In an interesting case of first impression, a federal court in Kansas held that the U.S. Supreme Court’s recent decision in Genesis HealthCare Corp. v. Symczk does not allow defendants to negate an Fair Labor Standards Act claim by making an offer of judgment to a representative plaintiff.

In Michaels v. City of McPherson, Kansas, the city served an offer of judgment on the lone plaintiff asserting an FLSA claim while the motion for conditional certification was pending (and, of course, before any class members were able to opt into the class). The city then opposed the plaintiff’s motion to amend the complaint to add a new representative plaintiff on the grounds that the amendment was futile, asserting that the offer of judgment mooted the plaintiff’s claims under the ruling in the Genesis case and therefore deprived the court of jurisdiction.

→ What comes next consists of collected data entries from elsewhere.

(* ===== verification/Vi.v ===== *)
(** * The editor ([user_program/src/bin/vi])

    [buffer.rs], [undo.rs], [motion.rs], [edit.rs], [search.rs], [ex.rs],
    [keys.rs] and the key handlers of [main.rs].  Lines are UTF-8 bytes, columns
    are byte offsets, and the operations of [String] and [Vec] panic where they do
    in Rust.  Regular expressions and the file system are arguments. *)

From S2P Require Import Prelude Text Io.
From stdpp Require Import list strings.
Open Scope Z_scope.
(* ===== verification/Mbr.v ===== *)
(** * Partition tables ([mbrkit/src/mbr.rs], [error.rs])

    The sector of a disk that holds the partition table, its coding, and the
    compatibility addresses in it. *)

From S2P Require Import Prelude.
Open Scope Z_scope.

(** ** Errors

    The messages are left out. *)

Inductive MbrkitError : Set :=
| Io
| InvalidArgument
| InvalidPartitionSpec
| InvalidSize
| InvalidPartitionType
| InvalidMbr
| SilentFailure (code : Z)
| Serialize
| Manifest.

Definition exit_code (e : MbrkitError) : Z :=
  match e with
  | SilentFailure code => code
  | InvalidArgument | InvalidPartitionSpec | InvalidSize | InvalidPartitionType => 2
  | _ => 1
  end.

Definition should_print (e : MbrkitError) : bool := match e with SilentFailure _ => false | _ => true end.

(** [Result<T, MbrkitError>], with [?] as the bind. *)
Definition Res (A : Type) : Type := A + MbrkitError.

#[export] Instance res_bind : MBind Res := λ A B f m, match m with inl a => f a | inr e => inr e end.

Definition ok_or {A} (o : option A) (e : MbrkitError) : Res A := match o with Some a => inl a | None => inr e end.
Definition check (b : bool) (e : MbrkitError) : Res () := if b then inr e else inl ().

Module Mbr.

Definition SECTOR_SIZE : Z := 512.
Definition MBR_BOOTSTRAP_CODE_SIZE : Z := 440.
Definition DISK_SIGNATURE_SIZE : Z := 4.
Definition RESERVED_BYTES_SIZE : Z := 2.
Definition DISK_SIGNATURE_OFFSET : Z := MBR_BOOTSTRAP_CODE_SIZE.
Definition RESERVED_BYTES_OFFSET : Z := DISK_SIGNATURE_OFFSET + DISK_SIGNATURE_SIZE.
Definition PARTITION_TABLE_OFFSET : Z := MBR_BOOTSTRAP_CODE_SIZE + DISK_SIGNATURE_SIZE + RESERVED_BYTES_SIZE.
Definition PARTITION_ENTRY_COUNT : Z := 4.
Definition PARTITION_ENTRY_SIZE : Z := 16.
Definition MBR_SIGNATURE_OFFSET : Z := 510.
Definition MBR_SIGNATURE : Z := 43605.

Record PartitionEntry : Type := mkEntry {
  boot_indicator : Z;
  start_chs : list Z;
  partition_type : Z;
  end_chs : list Z;
  starting_lba : Z;
  sectors : Z;
}.

Definition entry_default : PartitionEntry := mkEntry 0 [0; 0; 0] 0 [0; 0; 0] 0 0.
Definition level (d : Diagnostic) : DiagnosticLevel :=
  match d with
  | unknown_partition_type _ | zero_disk_signature | multiple_active_partitions => Warning
  | _ => Error
  end.

Definition partition_diagnostics (r : InspectReport) (p : PartitionReport) : list Diagnostic :=
  let boot := match zlookup (partitions (ir_mbr r)) (pr_slot p - 1) with Some e => boot_indicator e | None => 0 end in
  (if negb (boot =? 0) && negb (boot =? 128) then [invalid_boot_flag (pr_slot p)] else []) ++
  (if ir_disk_size r <? pr_start_offset p + pr_byte_len p then [out_of_bounds (pr_slot p)] else []) ++
  (if negb (bool_decide (is_Some (pr_type_name p))) && negb (pr_type p =? 0) then [unknown_partition_type (pr_slot p)] else []).

Definition overlap_diagnostic (w : PartitionReport * PartitionReport) : list Diagnostic :=
  if (pr_start_lba w.1 <=? pr_start_lba w.2) && (pr_start_lba w.2 <=? default 0 (pr_end_lba w.1))
  then [overlap (pr_slot w.1) (pr_slot w.2)] else [].

Definition diagnostics (strict : bool) (r : InspectReport) : list Diagnostic :=
  let used_ := sort_by_key pr_start_lba (filter (λ p, used p = true) (ir_partitions r)) in
  (if mbr_signature_valid r then [] else [invalid_signature]) ++
  flat_map (partition_diagnostics r) used_ ++
  flat_map overlap_diagnostic (windows used_) ++
  (if strict && (disk_signature (ir_mbr r) =? 0) then [zero_disk_signature] else []) ++
  (if strict && (1 <? length (filter (λ p, pr_bootable p = true) used_))%nat then [multiple_active_partitions] else []).

Definition verify_disk (strict : bool) (data : list Z) : Res (bool * list Diagnostic) :=
  r ← inspect_disk data;
  let ds := diagnostics strict r in
  inl (forallb (λ d, match level d with Error => false | Warning => negb strict end) ds, ds).

(** The bytes of a partition, by its number from 1. *)
Definition extract (partition : Z) (exists_ force : bool) (data : list Z) : Res (list Z) :=
  if (partition =? 0) || (4 <? partition) then inr InvalidArgument
  else if exists_ && negb force then inr InvalidArgument
  else
    report ← inspect_disk data;
    p ← ok_or (find (λ p, pr_slot p =? partition) (ir_partitions report)) InvalidArgument;
    if negb (used p) then inr InvalidArgument
    else if 2 ^ 64 <=? pr_start_offset p + pr_byte_len p then inr InvalidArgument
    else if Z.of_nat (length data) <? pr_start_offset p + pr_byte_len p then inr InvalidArgument
    else inl (slice data (pr_start_offset p) (pr_byte_len p)).

(** ** Placement *)

(** The fields have the ranges of their types. *)
Record spec_ok (s : PartitionSpec) : Prop := {
  so_type : is_uint 8 (sp_type s);
  so_start : ∀ x, sp_start_lba s = Some x → is_uint 64 x;
  so_size : ∀ x, sp_size_bytes s = Some x → is_uint 64 x;
}.

Section layout.
Context (files : Path → option (list Z)).

(** A partition in slot [n] has sectors for its payload, and none is beyond the
    64-bit range. *)
Record placed (n : Z) (p : PartitionLayout) : Prop := {
  pl_slot : slot p = n;
  pl_start : 1 ≤ start_lba p;
  pl_count : 0 ≤ sector_count p;
  pl_range : start_lba p + sector_count p < 2 ^ 64;
  pl_uint : is_uint 8 (pl_type p);
  pl_payload : ∃ data, files (file p) = Some data ∧ Z.of_nat (length data) ≤ sector_count p * SECTOR_SIZE;
}.
(* ===== verification/Exec.v ===== *)
(** * Running a program ([kernel/src/syscall/handler/process/exec.rs])

    [execve]: the checks of the file, scripts, the argument area and the tables on
    the new stack.  The memory of the task is a function from addresses to bytes;
    what the frame allocator gives is a list of outcomes.  The pages of the program
    itself are loaded when it first touches them; they are not in this memory. *)

From S2P Require Import Prelude Text Task Frame Space Bitmap Layout Minix BlockMap InodeTable Path Calls Files.
From stdpp Require Import gmap.
Open Scope kmonad_scope.
Open Scope Z_scope.

Module Exec.
Import Text Layout Minix InodeTable Path Calls.

Definition PAGE_SIZE : Z := Frame.PAGE_SIZE.
Definition TASK_LINEAR_SIZE : Z := Space.TASK_LINEAR_SIZE.
Definition MAX_ARG_PAGES : Z := 32.
Definition ZMAGIC : Z := 267.

(** ** User memory *)

Definition Mem := Z → Z.

Definition read_u8 (m : Mem) (a : Z) : Z := m (as_u32 a).
Definition read_u32 (m : Mem) (a : Z) : Z :=
  le_value [read_u8 m a; read_u8 m (a + 1); read_u8 m (a + 2); read_u8 m (a + 3)].

Definition write_u8 (x a : Z) (m : Mem) : Mem := λ b, if b =? as_u32 a then x else m b.

Fixpoint write_bytes (l : list Z) (a : Z) (m : Mem) : Mem :=
  match l with
  | [] => m
  | x :: l => write_bytes l (a + 1) (write_u8 x a m)
  end.

Definition write_u32 (x a : Z) (m : Mem) : Mem := write_bytes (le_bytes 4 x) a m.

(** Loops over memory end at a zero; [None] when it does not come within the fuel. *)
Fixpoint count_ptrs (fuel : nat) (m : Mem) (argv : Z) (count : nat) : option nat :=
  match fuel with
  | O => None
  | S fuel => if read_u32 m (argv + 4 * Z.of_nat count) =? 0 then Some count else count_ptrs fuel m argv (S count)
  end.

Definition count_user_ptrs (fuel : nat) (m : Mem) (argv : Z) : option nat :=
  if argv =? 0 then Some 0%nat else count_ptrs fuel m argv 0.

Fixpoint strlen_from (fuel : nat) (m : Mem) (addr : Z) (len : nat) : option nat :=
  match fuel with
  | O => None
  | S fuel => if read_u8 m (addr + Z.of_nat len) =? 0 then Some len else strlen_from fuel m addr (S len)
  end.

Definition user_strlen (fuel : nat) (m : Mem) (addr : Z) : option nat := strlen_from fuel m addr 0.

(** ** The executable *)

Record AoutHeader : Type := mkAout {
  a_magic : Z; a_text : Z; a_data : Z; a_bss : Z; a_syms : Z; a_entry : Z; a_trsize : Z; a_drsize : Z;
}.

Definition from_block (block : list Z) : option AoutHeader :=
  if (length block <? 32)%nat then None
  else
    let field i := as_u32 (le_value (slice block (4 * i) 4)) in
    Some (mkAout (field 0) (field 1) (field 2) (field 3) (field 4) (field 5) (field 6) (field 7)).

Definition validate {S} (h : AoutHeader) (file_size : Z) : M S () :=
  if negb (a_magic h =? ZMAGIC) then merr NOEXEC
  else if negb (a_trsize h =? 0) || negb (a_drsize h =? 0) then merr NOEXEC
  else if 50331648 <? a_text h + a_data h + a_bss h then merr NOEXEC
  else if file_size <? BLOCK_SIZE + a_text h + a_data h + a_syms h then merr NOEXEC
  else mok ().

Definition SET_USER_ID : Z := 2048.
Definition SET_GROUP_ID : Z := 1024.

(** The effective identity of the new program. *)
Definition check_exec_permission (h : nat) : M World (Z * Z) :=
  d <- disk_of h;;
  t <- mexpect (file_type (mode d));;
  if negb (bool_decide (t = Regular)) then merr ACCESS
  else
    w <- mget;;
    let euid := Task.euid (identity w) in
    let egid := Task.egid (identity w) in
    let e_uid := if contains (mode d) SET_USER_ID then user_id d else euid in
    let e_gid := if contains (mode d) SET_GROUP_ID then group_id d else egid in
    let m := if euid =? user_id d then Z.shiftr (mode d) 6
             else if egid =? group_id d then Z.shiftr (mode d) 3 else mode d in
    if (Z.land m 1 =? 0) && negb (negb (Z.land (mode d) 73 =? 0) && (euid =? 0)) then merr ACCESS
    else mok (e_uid, e_gid).

(** The path, the last part of it and the argument of a script's first line, as bytes. *)
Definition parse_shebang {S} (block : list Z) : M S (list Z * list Z * option (list Z)) :=
  let end_ := default (Nat.min (length block) 1024) (position (λ b, (b =? 10) || (b =? 0)) block) in
  chars <- mok_or (from_utf8 (drop 2 (take end_ block))) NOEXEC;;
  let line := trim chars in
  match line with
  | [] => merr NOEXEC
  | _ =>
      let '(interp_path, rest) := split_while (λ c, negb ((c =? 32) || (c =? 9))) line in
      let interp_arg := match rest with
                        | [] => None
                        | _ => match trim_start rest with [] => None | arg => Some arg end
                        end in
      let interp_name := default interp_path (last (split_on 47 interp_path)) in
      mok (as_bytes interp_path, as_bytes interp_name, as_bytes <$> interp_arg)
  end.

(** ** The argument area *)

(** [allocs] is what [frame::alloc] gives from now on; a list that has run out
    stands for an allocator that works. *)
Record ArgumentPages : Type := mkArgs {
  pages : list (option (list Z));
  write_cursor : Z;
  allocs : list bool;
}.

Definition args_new (allocs : list bool) : ArgumentPages :=
  mkArgs (replicate (Z.to_nat MAX_ARG_PAGES) None) (MAX_ARG_PAGES * PAGE_SIZE - 4) allocs.

Definition zero_page : list Z := replicate (Z.to_nat PAGE_SIZE) 0.

Definition take_frame : M ArgumentPages () := λ s,
  match allocs s with
  | [] => (Ok (), s)
  | b :: rest => (if b : bool then Ok () else Err NOMEM, mkArgs (pages s) (write_cursor s) rest)
  end.

Definition ensure_page (offset : Z) : M ArgumentPages () :=
  s <- mget;;
  let page_index := Z.to_nat (offset / PAGE_SIZE) in
  slot <- mexpect (pages s !! page_index);;
  match slot with
  | Some _ => mok ()
  | None =>
      take_frame;;;
      mmodify (λ s, mkArgs (<[page_index := Some zero_page]> (pages s)) (write_cursor s) (allocs s))
  end.

Definition push_byte (byte : Z) : M ArgumentPages () :=
  s <- mget;;
  if write_cursor s =? 0 then merr NOMEM
  else
    let offset := write_cursor s - 1 in
    mmodify (λ s, mkArgs (pages s) offset (allocs s));;;
    ensure_page offset;;;
    mmodify (λ s, mkArgs (alter (fmap (λ p : list Z, zupdate p (offset mod PAGE_SIZE) byte)) (Z.to_nat (offset / PAGE_SIZE)) (pages s))
                    (write_cursor s) (allocs s)).

Definition copy_kernel_string (bytes : list Z) : M ArgumentPages () :=
  push_byte 0;;; mfor (reverse bytes) push_byte.

Definition copy_one_user_string (fuel : nat) (m : Mem) (user_ptr : Z) : M ArgumentPages () :=
  len <- mexpect (user_strlen fuel m user_ptr);;
  push_byte 0;;;
  mfor (reverse (seq 0 len)) (λ i, push_byte (read_u8 m (user_ptr + Z.of_nat i))).

Definition copy_user_strings (fuel : nat) (m : Mem) (argv : Z) (argc : nat) : M ArgumentPages () :=
  mfor (reverse (seq 0 argc)) (λ i,
    let string_ptr := read_u32 m (argv + 4 * Z.of_nat i) in
    if string_ptr =? 0 then mpanic else copy_one_user_string fuel m string_ptr).

(** The byte at an offset of the area. *)
Definition area (s : ArgumentPages) (offset : Z) : Z :=
  match pages s !! Z.to_nat (offset / PAGE_SIZE) with
  | Some (Some p) => default 0 (zlookup p (offset mod PAGE_SIZE))
  | _ => 0
  end.

Definition ARGS_BASE : Z := TASK_LINEAR_SIZE - MAX_ARG_PAGES * PAGE_SIZE.

(** [install_into]: the pages are the top of a memory that is otherwise zero.
    The first page that is mapped needs a frame for its page table. *)
Definition install_into (s : ArgumentPages) : M (list bool) Mem := λ allocs,
  if bool_decide (Forall (λ p, p = None) (pages s)) then (Ok (λ _, 0), allocs)
  else
    let mem : Mem := λ a, if (ARGS_BASE <=? a) && (a <? TASK_LINEAR_SIZE) then area s (a - ARGS_BASE) else 0 in
    match allocs with
    | [] => (Ok mem, [])
    | b :: rest => (if b : bool then Ok mem else Panic, rest)
    end.

(** ** The tables *)

(** The scan of one string, to after its zero. *)
Fixpoint skip_string (fuel : nat) (m : Mem) (scan : Z) : option Z :=
  match fuel with
  | O => None
  | S fuel => if read_u8 m scan =? 0 then Some (wrapping_add scan 1) else skip_string fuel m (wrapping_add scan 1)
  end.

Fixpoint fill_entries (fuel : nat) (scan base : Z) (i count : nat) (m : Mem) : option (Z * Mem) :=
  match count with
  | O => Some (scan, m)
  | S count =>
      let m := write_u32 scan (base + 4 * Z.of_nat i) m in
      scan' ← skip_string fuel m scan;
      fill_entries fuel scan' base (S i) count m
  end.

Definition fill_ptr_table (fuel : nat) (scan base : Z) (count : nat) (m : Mem) : option (Z * Mem) :=
  '(scan, m) ← fill_entries fuel scan base 0 count m;
  Some (scan, write_u32 0 (base + 4 * Z.of_nat count) m).

(** The new stack pointer, and the memory. *)
Definition create_user_tables (fuel : nat) (args_start : Z) (argc envc : nat) (m : Mem) : option (Z * Mem) :=
  let sp := Z.land args_start 4294967292 in
  let envp_base := wrapping_sub sp (as_u32 ((Z.of_nat envc + 1) * 4)) in
  let argv_base := wrapping_sub envp_base (as_u32 ((Z.of_nat argc + 1) * 4)) in
  let m := write_u32 envp_base (wrapping_sub argv_base 4) m in
  let m := write_u32 argv_base (wrapping_sub argv_base 8) m in
  let sp := wrapping_sub argv_base 12 in
  let m := write_u32 (as_u32 (Z.of_nat argc)) sp m in
  '(scan, m) ← fill_ptr_table fuel args_start argv_base argc m;
  '(_, m) ← fill_ptr_table fuel scan envp_base envc m;
  Some (sp, m).

(** ** [sys_execve] *)

Record State : Type := mkState {
  kernel : Files.State;
  signal_info : Task.TaskSignalInfo;
  mem_layout : Task.TaskMemoryLayout;
  memory : Mem;
  code_limit : Z;
  data_limit : Z;
  frames : list bool;
  eip : Z;
  user_esp : Z;
}.

Definition with_kernel (s : State) (k : Files.State) : State :=
  mkState k (signal_info s) (mem_layout s) (memory s) (code_limit s) (data_limit s) (frames s) (eip s) (user_esp s).
Definition with_frames (s : State) (l : list bool) : State :=
  mkState (kernel s) (signal_info s) (mem_layout s) (memory s) (code_limit s) (data_limit s) l (eip s) (user_esp s).

Definition on_files {A} (m : M Files.State A) : M State A := λ s,
  let '(r, k) := m (kernel s) in (r, with_kernel s k).

(** An operation on the argument area, which draws on the same frames. *)
Definition on_args (a : ArgumentPages) (m : M ArgumentPages ()) : M State ArgumentPages := λ s,
  let '(r, a') := m (mkArgs (pages a) (write_cursor a) (frames s)) in
  (match r with Ok _ => Ok a' | Err e => Err e | Panic => Panic end, with_frames s (allocs a')).

(** One program file: what the loop of [sys_execve] finds out about it. *)
Inductive Found : Type :=
| Binary (header : AoutHeader) (e_uid e_gid : Z)
| Script (interp_path interp_name : list Z) (interp_arg : option (list Z)).

Definition examine (sh_bang : bool) (inode : nat) : M World Found :=
  ids <- check_exec_permission inode;;
  r <- mtry (on_inode inode (read_at 0 BLOCK_SIZE));;
  match r with
  | inr _ => merr ACCESS
  | inl l =>
      let first_block := splice (replicate (Z.to_nat BLOCK_SIZE) 0) 0 l in
      if negb sh_bang && bool_decide (take 2 first_block = [35; 33]) then
        p <- parse_shebang first_block;;
        mok (Script p.1.1 p.1.2 p.2)
      else
        hdr <- mok_or (from_block first_block) NOEXEC;;
        d <- disk_of inode;;
        validate hdr (size d);;;
        mok (Binary hdr ids.1 ids.2)
  end.

(** The arguments of a script: its own, without the first, after the
    interpreter's. *)
Definition script_arguments (fuel : nat) (m : Mem) (argv envp : Z) (argc envc : nat) (filename interp_name : list Z)
    (interp_arg : option (list Z)) : M ArgumentPages () :=
  copy_user_strings fuel m envp envc;;;
  (if (1 <? argc)%nat then copy_user_strings fuel m (argv + 4) (argc - 1) else mok ());;;
  copy_kernel_string filename;;;
  (match interp_arg with Some arg => copy_kernel_string arg | None => mok () end);;;
  copy_kernel_string interp_name.

Definition script_argc (argc : nat) (interp_arg : option (list Z)) : nat :=
  (argc - 1 + 1 + (if interp_arg is Some _ then 1 else 0) + 1)%nat.

(** Up to the point of no return: the file, its header and identity, the
    arguments and their number. *)
Definition prepare (fuel : nat) (filename : list Z) (argv envp : Z) : M State (nat * AoutHeader * (Z * Z) * ArgumentPages * (nat * nat)) :=
  s <- mget;;
  let m := memory s in
  argc <- mexpect (count_user_ptrs fuel m argv);;
  envc <- mexpect (count_user_ptrs fuel m envp);;
  inode <- on_files (Files.on_world (or_err (resolve_path filename) NOENT));;
  f <- on_files (Files.on_world (examine false inode));;
  r <- match f with
       | Binary hdr eu eg =>
           a <- on_args (args_new []) (copy_user_strings fuel m envp envc;;; copy_user_strings fuel m argv argc);;
           mok (inode, hdr, (eu, eg), a, (argc, envc))
       | Script interp_path interp_name interp_arg =>
           a <- on_args (args_new []) (script_arguments fuel m argv envp argc envc filename interp_name interp_arg);;
           inode2 <- on_files (Files.on_world (or_err (resolve_path interp_path) NOENT));;
           on_files (Files.on_world (release inode));;;
           f2 <- on_files (Files.on_world (examine true inode2));;
           match f2 with
           | Binary hdr eu eg => mok (inode2, hdr, (eu, eg), a, (script_argc argc interp_arg, envc))
           | Script _ _ _ => mpanic
           end
       end;;
  let '(_, _, _, a, _) := r in
  if write_cursor a =? 0 then merr NOMEM else mok r.
(** [grow] adds a free block with room for the request at the end of the heap, or
    the stack is too near. *)
Lemma grow_spec T l h : heap_ok T h → valid_layout l →
  let r := grow l h in
  if r.1 then ∃ T', heap_ok T' r.2 ∧ used T' = used T ∧ same_data T (memory h) (memory r.2) ∧
      (∃ a s, Free a s ∈ T' ∧ lsize l + lalign l + 13 ≤ s)
  else r.2 = h ∧ Task.start_stack (kernel h) - Process.MIN_STACK_GAP ≤ Task.brk (kernel h) + growth l.
Proof.
  intros Hok Hl r. pose proof Hok as [Hk (lo & Hlo & Hsh) He]. pose proof Hk as (Hk1 & Hk2 & Hk3). destruct (growth_bound l Hl) as [Hg Hg4].
  pose proof Hl as (H0 & (j & Hj & Ej) & Hs). assert (0 < lalign l) by (rewrite Ej; apply Z.pow_pos_nonneg; lia).
  subst r. unfold grow. rewrite (current_break T h Hok). cbv beta iota zeta. unfold saturating_add, HEADER_SIZE, min_free_block_size.
  rewrite !Z.min_r by lia. change (align_up (Z.max _ PAGE_SIZE) PAGE_SIZE) with (growth l). set (b := Task.brk (kernel h)) in *.
  unfold checked_add, syscall_brk.
  destruct (Z.lt_ge_cases (b + growth l) (Task.start_stack (kernel h) - Process.MIN_STACK_GAP)) as [Hroom|Hroom].
  2:{ destruct (Z.ltb_spec (b + growth l) (2 ^ 32)); [|done]. rewrite brk_stays by (done || by right). rewrite (proj2 (Z.ltb_lt _ (2 ^ 31))) by lia. rewrite with_kernel_id. fold b. rewrite (proj2 (Z.ltb_lt b _)) by lia. done. }
  unfold Process.MIN_STACK_GAP in Hroom, Hk3. rewrite (proj2 (Z.ltb_lt _ (2 ^ 32))) by lia. rewrite brk_moves by (done || unfold Process.MIN_STACK_GAP, b; lia). rewrite (proj2 (Z.ltb_lt _ (2 ^ 31))) by lia. rewrite Z.ltb_irrefl.
  cbn [with_kernel memory free_list kernel]. destruct (align_word b) as [Hst1 Hst2]; [lia..|]. set (start := align_up b WORD_ALIGN) in *.
  rewrite (proj2 (Z.leb_gt _ _)), (proj2 (Z.ltb_ge _ _)) by lia. cbn [fst snd]. set (k' := Task.mkLayout _ _ _ _). set (h' := mkHeap _ _ _ _ k').
  destruct Hsh as [Ht Hc Hf]. assert (start + (b + growth l - start) = b + growth l) as Eend by lia.
  assert (tiles lo T start) as HtS by (eapply tiles_weaken; [exact Ht|lia|lia]).
  assert (tiles (start + (b + growth l - start)) [] (b + growth l)) as Hnil by (cbn; lia).
  destruct (insert_spec lo (b + growth l) Hlo ltac:(lia) T [] start (b + growth l - start) h') as (T' & Hsh' & [Hu Htot Hkeep Hr] & _ & Hbig);
    [by rewrite app_nil_r|by rewrite app_nil_r|done|done|lia|cbn; lia|].
  rewrite app_nil_r in Hu. injection Hr as R1 R2 R3. exists T'. split_and!.
  - split; [rewrite R3; unfold k', layout_ok, Process.MIN_STACK_GAP; cbn [kernel h' Task.end_code Task.brk Task.start_stack]; lia|rewrite R3; by exists lo|by rewrite R2, R1, R3].
  - done.
  - eapply keeps_data; [|exact Hkeep|].
    + apply tiles_app. exists start. split; [exact HtS|]. split; [cbn; lia|]. split; [cbn; lia|exact Hnil].
    + intros. apply elem_of_app. by left.
  - destruct (Hbig start (b + growth l - start)) as (a & s & Hin & Has); [apply elem_of_app; right; left|]. exists a, s. split; [done|lia].
Qed.
(* ===== verification/Lexer.v ===== *)
(** * The shell's lexer ([user_program/src/bin/sh/ast.rs], [lexer.rs])

    Words and tokens; the lexer as functions on the bytes that are left; every
    text is lexed to its end; what is printed is read back. *)

From Stdlib Require Import Ascii String.
From S2P Require Import Prelude Text.
#[local] Set Warnings "-register-all".
Open Scope Z_scope.

Module Lexer.
Import Text.

(** ** Outcomes

    A routine gives a value and the state it leaves, or an error; [NoFuel] is a
    run that was cut off. *)

Inductive Outcome (E S A : Type) : Type :=
| Got (a : A) (s : S)
| Wrong (e : E)
| NoFuel.
Arguments Got {E S A} a s.
Arguments Wrong {E S A} e.
Arguments NoFuel {E S A}.

Definition obind {E S A B} (o : Outcome E S A) (k : A → S → Outcome E S B) : Outcome E S B :=
  match o with
  | Got a s => k a s
  | Wrong e => Wrong e
  | NoFuel => NoFuel
  end.

Declare Scope shell_scope.
Notation "'let*' x ',' s ':=' o 'in' k" := (obind o (λ x s, k))
  (at level 10, x pattern at level 0, s pattern at level 0, o at level 100, k at level 200) : shell_scope.
Open Scope shell_scope.

(** [LexError]; a message is a literal, less what the code formats into it. *)
Record LexError : Type := mkError { msg : list Z; incomplete : bool }.

Definition error (m : string) : LexError := mkError (str m) false.
Definition incomplete_error (m : string) : LexError := mkError (str m) true.
Arguments error m%_string.
Arguments incomplete_error m%_string.

(** ** Words ([ast.rs])

    A string is its characters.  The lexer makes a character of every byte. *)

Inductive ParamOp : Set :=
| DashUnset | DashNull | EqUnset | EqNull | PlusUnset | PlusNull | QmarkUnset | QmarkNull.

The court disagreed, distinguishing the Genesis decision on the basis that the court in that case had assumed, without deciding, that the plaintiff’s claims were moot, and had neither addressed the issue of whether an unaccepted offer of judgment that fully satisfies the plaintiff’s claim actually moots the claim, nor whether the existence of a pending motion for conditional certification changes the analysis.

Although the U.S. Tenth Circuit Court of Appeals has yet to address the issue of what moots a pending FLSA claim, the Kansas federal court held that the offer of judgment in the Michaels case failed to moot the plaintiff’s claim because the city failed to state how it had determined the amount of the offer, making it impossible for the plaintiff to determine if it fully satisfied his claim. Moreover, the Michaels court concluded that even if the offer had fully compensated the plaintiff, it would frustrate the purpose of the FLSA to allow a defendant to “pick off” a representative plaintiff, especially where the court has not yet had the opportunity to rule on the pending motion for conditional certification.